The Erma Ora Byrd Clinical Center was made possible through the efforts of the late U.S. Senator Robert C. Byrd and is named in honor of his late wife.
The ground floor of the new facility contains medical student education resources, including a 125 seat tiered classroom, several smaller classrooms, student study and lounge areas and a relaxing outdoor courtyard. A Clinical Skills Center is included where medical students and residents can develop and hone their patient care skills using both computer-based models and live simulated patients, before moving into the "live" patient care settings contained on the upper floors.
Three floors of patient care and clinical education space above provide expanded patient care capacity for up to 75,000 patient visits per year. Services on the second and third floors include General Internal Medicine and the medical specialties of Endocrinology, Gastroenterology, Infectious Diseases, Pulmonary Medicine and Rheumatology.
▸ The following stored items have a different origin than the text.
(** With more passes allowed than the list has pairs out of order, the
    loop stops because a pass made no swap. *)
Lemma sort_loop_exits (fuel : nat) (query : string) (results : list string) :
  disorder query results < fuel ->
  sort_pass query (sort_loop fuel query results)
  = (sort_loop fuel query results, false).
Proof.
  revert results. induction fuel as [|fuel IH]; intros results Hlt; [lia|]. simpl.
  destruct (sort_pass_cases query results) as [E|(r' & E & _ & Hd)]; rewrite E.
  - exact E.
  - apply IH. lia.
Qed.

(** Allowing more passes than that does not change the result. *)
Lemma sort_loop_more (fuel fuel' : nat) (query : string) (results : list string) :
  disorder query results < fuel -> fuel <= fuel' ->
  sort_loop fuel' query results = sort_loop fuel query results.
Proof.
  revert fuel' results. induction fuel as [|fuel IH]; intros fuel' results Hlt Hle; [lia|].
  destruct fuel' as [|fuel']; [lia|]. simpl.
  destruct (sort_pass_cases query results) as [E|(r' & E & _ & Hd)]; rewrite E.
  - reflexivity.
  - apply IH; lia.
Qed.

Lemma disorder_bound (query : string) (results : list string) :
  disorder query results < S (length results * length results).
Proof.
  unfold disorder. pose proof (inversions_bound (map (sort_key query) results)) as H.
  rewrite length_map in H. lia.
Qed.

(** [sortResults] returns: the loop of the source ends, after a pass
    without a swap, within the bound of the model, and any larger bound
    gives the same array. *)
Theorem sortResults_exits (results : list string) (query : string) :
  sort_pass query (sortResults results query) = (sortResults results query, false)
  /\ forall fuel, S (length results * length results) <= fuel ->
       sort_loop fuel query results = sortResults results query.
Proof.
  split.
  - apply sort_loop_exits, disorder_bound.
  - intros fuel Hle. apply sort_loop_more; [apply disorder_bound|exact Hle].
Qed.

Lemma sortResults_perm (results : list string) (query : string) :
  sortResults results query ≡ₚ results.
Proof. apply sort_loop_perm. Qed.

(** ** The search facade *)

(** C9: with the empty string as the query, search returns null, for every
    source, limit and configuration, and touches nothing. *)
Theorem search_empty_query (o : Options) (source : Source) (limit : Z) :
  search o "" source limit = (Null, source).
Proof. reflexivity. Qed.

Lemma stem_defined (ts : list string) :
  exists ts' query, stem (Some ts) = Ok (Some ts', query).
Proof.
  unfold stem.
  destruct (fold_left stem_step (seq 0 (length ts)) (ts, "")) as [ts' query].
  eauto.
Qed.

Lemma runTiers_defined (o : Options) (query : string) (ts : list string) (source : Source) :
  exists results, runTiers o query (Some ts) source = Ok results.
Proof.
  destruct source as [[|e a]|[|e kv]|]; simpl; eauto.
Qed.




(** C6, at the input ("cats", null) with stemming on: the call ends in a
    TypeError (the length of the still undefined [tokens] is read) instead
    of returning null. *)
Theorem search_throws_on_unsupported_source :
  search (mkOptions false 2 true None false) "cats" SOther 1
  = (TypeError, SOther).
Proof. reflexivity. Qed.


(** C5, at the input ("x", {a: "Apple"}) with the default options: after
    the call the caller's object holds "apple" under the key a; the value
    has been overwritten. *)
Theorem search_overwrites_object :
  snd (search defaults "x" (SObject [("a", "Apple")]) 1)
  = SObject [("a", "apple")]
  /\ SObject [("a", "apple")] <> SObject [("a", "Apple")].
Proof. split; [reflexivity|discriminate]. Qed.

(** C3, at the input ("ab", {a: "xab", b: "", c: "ab"}, 3) with the default
    options: the returned list is ["xab", "", "ab"], where "xab" at distance
    2 comes before "ab" at distance 0; the empty string between them is
    falsy, so the exchange sort never swaps across it. *)
Theorem search_not_ranked :
  search defaults "ab" (SObject [("a", "xab"); ("b", ""); ("c", "ab")]) 3
  = (Return ["xab"; ""; "ab"],
     SObject [("a", "xab"); ("b", ""); ("c", "ab")])
  /\ levenshtein "ab" "xab" = Some 2 /\ levenshtein "ab" "ab" = Some 0
  /\ ~ ranked "ab" ["xab"; ""; "ab"].
Proof.
  split; [vm_compute; reflexivity|].
  split; [reflexivity|]. split; [reflexivity|].
  intros H. specialize (H 0 2 "xab" "ab"). 
  assert (E : dist_le (levenshtein "ab" "xab") (levenshtein "ab" "ab") = false)
    by reflexivity.
  rewrite H in E; [discriminate|lia|reflexivity|reflexivity].
Qed.

(** C10: when the raw match list is exactly one empty string, search
    returns null: the array, joined with commas, equals the empty string. *)
Theorem search_sole_empty_match (o : Options) (query : string) (source : Source)
    (limit : Z) (query' : string) :
  query <> "" ->
  matching o query source = Ok (query', [""]) ->
  fst (search o query source limit) = Null.
Proof.
  intros Hq Hm. unfold search.
  destruct (String.eqb_spec query "") as [->|_]; [congruence|].
  cbn [negb fst]. rewrite Hm. reflexivity.
Qed.

Lemma search_sole_empty_match_witness :
  "ab" <> ""
  /\ matching defaults "ab" (SObject [("a", "")]) = Ok ("ab", [""])
  /\ fst (search defaults "ab" (SObject [("a", "")]) 1) = Null.
Proof.
  assert (Hq : "ab" <> "") by discriminate.
  assert (Hm : matching defaults "ab" (SObject [("a", "")]) = Ok ("ab", [""]))
    by reflexivity.
  split; [exact Hq|]. split; [exact Hm|].
  exact (search_sole_empty_match defaults "ab" (SObject [("a", "")]) 1 "ab" Hq Hm).
Defined.

(** ** The final slice *)

Lemma slice0_length {A} (a : list A) (e : Z) :
  (0 <= e)%Z -> (Z.of_nat (length (JS.slice0 a e)) <= e)%Z.
Proof.
  intros He. unfold JS.slice0.
  destruct (Z.ltb_spec e 0) as [?|_]; [lia|].
  rewrite length_take. lia.
Qed.

Lemma slice0_subset {A} (a : list A) (e : Z) (x : A) :
  x ∈ JS.slice0 a e -> x ∈ a.
Proof. unfold JS.slice0. apply (subseteq_take _ a). Qed.

Lemma finish_returns (results : list string) (query : string) (limit : Z) (rs : list string) :
  finish results query limit = Return rs ->
  rs = JS.slice0 (sortResults (createUniqueArray results) query) limit.
Proof.
  unfold finish. destruct (String.eqb _ _); [discriminate|].
  intros [= <-]. reflexivity.
Qed.

Lemma search_returns (o : Options) (query : string) (source : Source) (limit : Z)
    (rs : list string) :
  fst (search o query source limit) = Return rs ->
  exists query' results,
    matching o query source = Ok (query', results)
    /\ finish results query' limit = Return rs.
Proof.
  unfold search. destruct (negb (String.eqb query "")); cbn [fst]; [|discriminate].
  destruct (matching o query source) as [[query' results]|]; [|discriminate].
  eauto.
Qed.

(** C8, as stated, fails at the limit -1: [slice(0, -1)] drops the last of
    the two matches and keeps one entry. *)
Lemma search_negative_limit :
  fst (search defaults "a" (SArray ["a"; "ab"]) (-1)) = Return ["a"]
  /\ ~ (Z.of_nat (length ["a"]) <= -1)%Z.
Proof. split; [vm_compute; reflexivity|simpl; lia]. Qed.

(** C8, amended: for a limit that is not negative, the list returned by
    search has at most limit entries. *)
Theorem search_limit_respected (o : Options) (query : string) (source : Source)
    (limit : Z) (rs : list string) :
  (0 <= limit)%Z ->
  fst (search o query source limit) = Return rs ->
  (Z.of_nat (length rs) <= limit)%Z.
Proof.
  intros Hl Hr.
  destruct (search_returns _ _ _ _ _ Hr) as (query' & results & _ & Hf).
  rewrite (finish_returns _ _ _ _ Hf). apply slice0_length, Hl.
Qed.

Lemma search_limit_respected_witness :
  (0 <= 1)%Z
  /\ fst (search defaults "a" (SArray ["a"; "ab"]) 1) = Return ["a"]
  /\ (Z.of_nat (length ["a"]) <= 1)%Z.
Proof.
  assert (Hl : (0 <= 1)%Z) by lia.
  assert (Hr : fst (search defaults "a" (SArray ["a"; "ab"]) 1) = Return ["a"])
    by (vm_compute; reflexivity).
  split; [exact Hl|]. split; [exact Hr|].
  exact (search_limit_respected defaults "a" (SArray ["a"; "ab"]) 1 ["a"] Hl Hr).
Defined.

(** ** Where the results come from *)

Lemma createUniqueArray_subset (arr : list string) (x : string) :
  In x (createUniqueArray arr) -> In x arr.
Proof.
  unfold createUniqueArray. rewrite in_map_iff.
  intros ([pos item] & <- & H). apply filter_In in H as [H _].
  apply list_elem_of_In, elem_of_lookup_imap in H as (i & y & [= -> ->] & Hl).
  apply list_elem_of_In. eapply list_elem_of_lookup_2. exact Hl.
Qed.

Lemma sortResults_subset (results : list string) (query x : string) :
  In x (sortResults results query) -> In x results.
Proof. apply Permutation_in, sortResults_perm. Qed.

Lemma finish_subset (results : list string) (query : string) (limit : Z)
    (rs : list string) (x : string) :
  finish results query limit = Return rs -> In x rs -> In x results.
Proof.
  intros Hf Hx. rewrite (finish_returns _ _ _ _ Hf) in Hx.
  apply list_elem_of_In, slice0_subset, list_elem_of_In in Hx.
  eapply createUniqueArray_subset, sortResults_subset, Hx.
Qed.

Lemma filter_subset (fn : string -> option string) (source : list string) (x : string) :
  In x (filter fn source) -> In x source.
Proof. unfold filter. intros H. apply filter_In in H. tauto. Qed.

Lemma getSimilarWords_subset (input : string) (source : list string) (threshold : Z)
    (x : string) :
  In x (getSimilarWords input source threshold) -> In x source.
Proof.
  unfold getSimilarWords. intros H.
  eapply filter_subset, sortResults_subset, H.
Qed.

Lemma arrayTiers_subset (o : Options) (query : string) (tokens source : list string)
    (x : string) :
  In x (arrayTiers o query tokens source) -> In x source.
Proof.
  unfold arrayTiers. destruct (0 <? flexibility o)%Z; rewrite ?in_app_iff.
  - intros [[H|H]|H].
    + apply filter_In in H; tauto.
    + apply filter_In in H; tauto.
    + eapply getSimilarWords_subset, H.
  - intros [H|H]; apply filter_In in H; tauto.
Qed.

Lemma objectTiers_subset (o : Options) (query : string) (tokens : list string)
    (value x : string) :
  In x (objectTiers o query tokens value) -> x = value.
Proof.
  unfold objectTiers. rewrite !in_app_iff.
  intros [H|[H|H]];
    repeat match type of H with
      | In _ (if ?b then _ else _) => destruct b
      end;
    simpl in H; intuition congruence.
Qed.

Lemma objectTiers_all_subset (o : Options) (query : string) (tokens : list string)
    (kv : list (string * string)) (x : string) :
  In x (flat_map (fun '(_, value) => objectTiers o query tokens value) kv) ->
  In x (map snd kv).
Proof.
  intros H. apply in_flat_map in H as ([key value] & Hin & Hx).
  apply objectTiers_subset in Hx as ->.
  apply in_map_iff. exists (key, value). split; [reflexivity|exact Hin].
Qed.

(** Every raw match is a value of the source the tiers ran on. *)
Lemma runTiers_subset (o : Options) (query : string) (tokens : option (list string))
    (source : Source) (results : list string) (x : string) :
  runTiers o query tokens source = Ok results ->
  In x results -> In x (source_values source).
Proof.
  destruct source as [[|e a]|[|e kv]|]; cbn [runTiers source_values];
    try (intros [= <-] []).
  - destruct tokens as [ts|]; [|discriminate]. cbn. intros [= <-].
    apply arrayTiers_subset.
  - destruct tokens as [ts|]; [|discriminate]. cbn [tokens_read bind].
    intros [= <-]. apply (objectTiers_all_subset o query ts (e :: kv)).
Qed.

(** Every raw match is a value of the source as "Prepare query" left it. *)
Lemma matching_subset (o : Options) (query : string) (source : Source)
    (query' : string) (results : list string) (x : string) :
  matching o query source = Ok (query', results) ->
  In x results -> In x (source_values (p_source (prepare o query source))).
Proof.
  unfold matching.
  destruct (if stemming o then stem (p_tokens (prepare o query source))
            else Ok (p_tokens (prepare o query source),
                     p_query (prepare o query source)))
    as [[tokens q]|]; cbn [bind]; [|discriminate].
  destruct (runTiers o q tokens (p_source (prepare o query source)))
    as [r|] eqn:Hr; cbn [bind]; [|discriminate].
  intros [= _ <-]. eapply runTiers_subset, Hr.
Qed.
The Hanshaw Geriatric Center and Marshall's Chertow Diabetes Center are also located here. The top floor houses the School's Department of Cardiovascular Services whose faculty focus on the heart diseases that disproportionately affect southern West Virginia and its aging population. It also contains a diagnostic imaging suite which includes a recently installed Phillips Brilliance iCT 128 SP scanner for use in cardiac and other diagnostic screening, including a federally supported initiative to develop and enhance the use of colonography as a screening tool for colorectal disease, In addition to expanding the School of Medicine's educational and patient care capacity the new Center employs in excess of 50 physicians and 150 staff and generates more the $20 million in direct economic activity annually.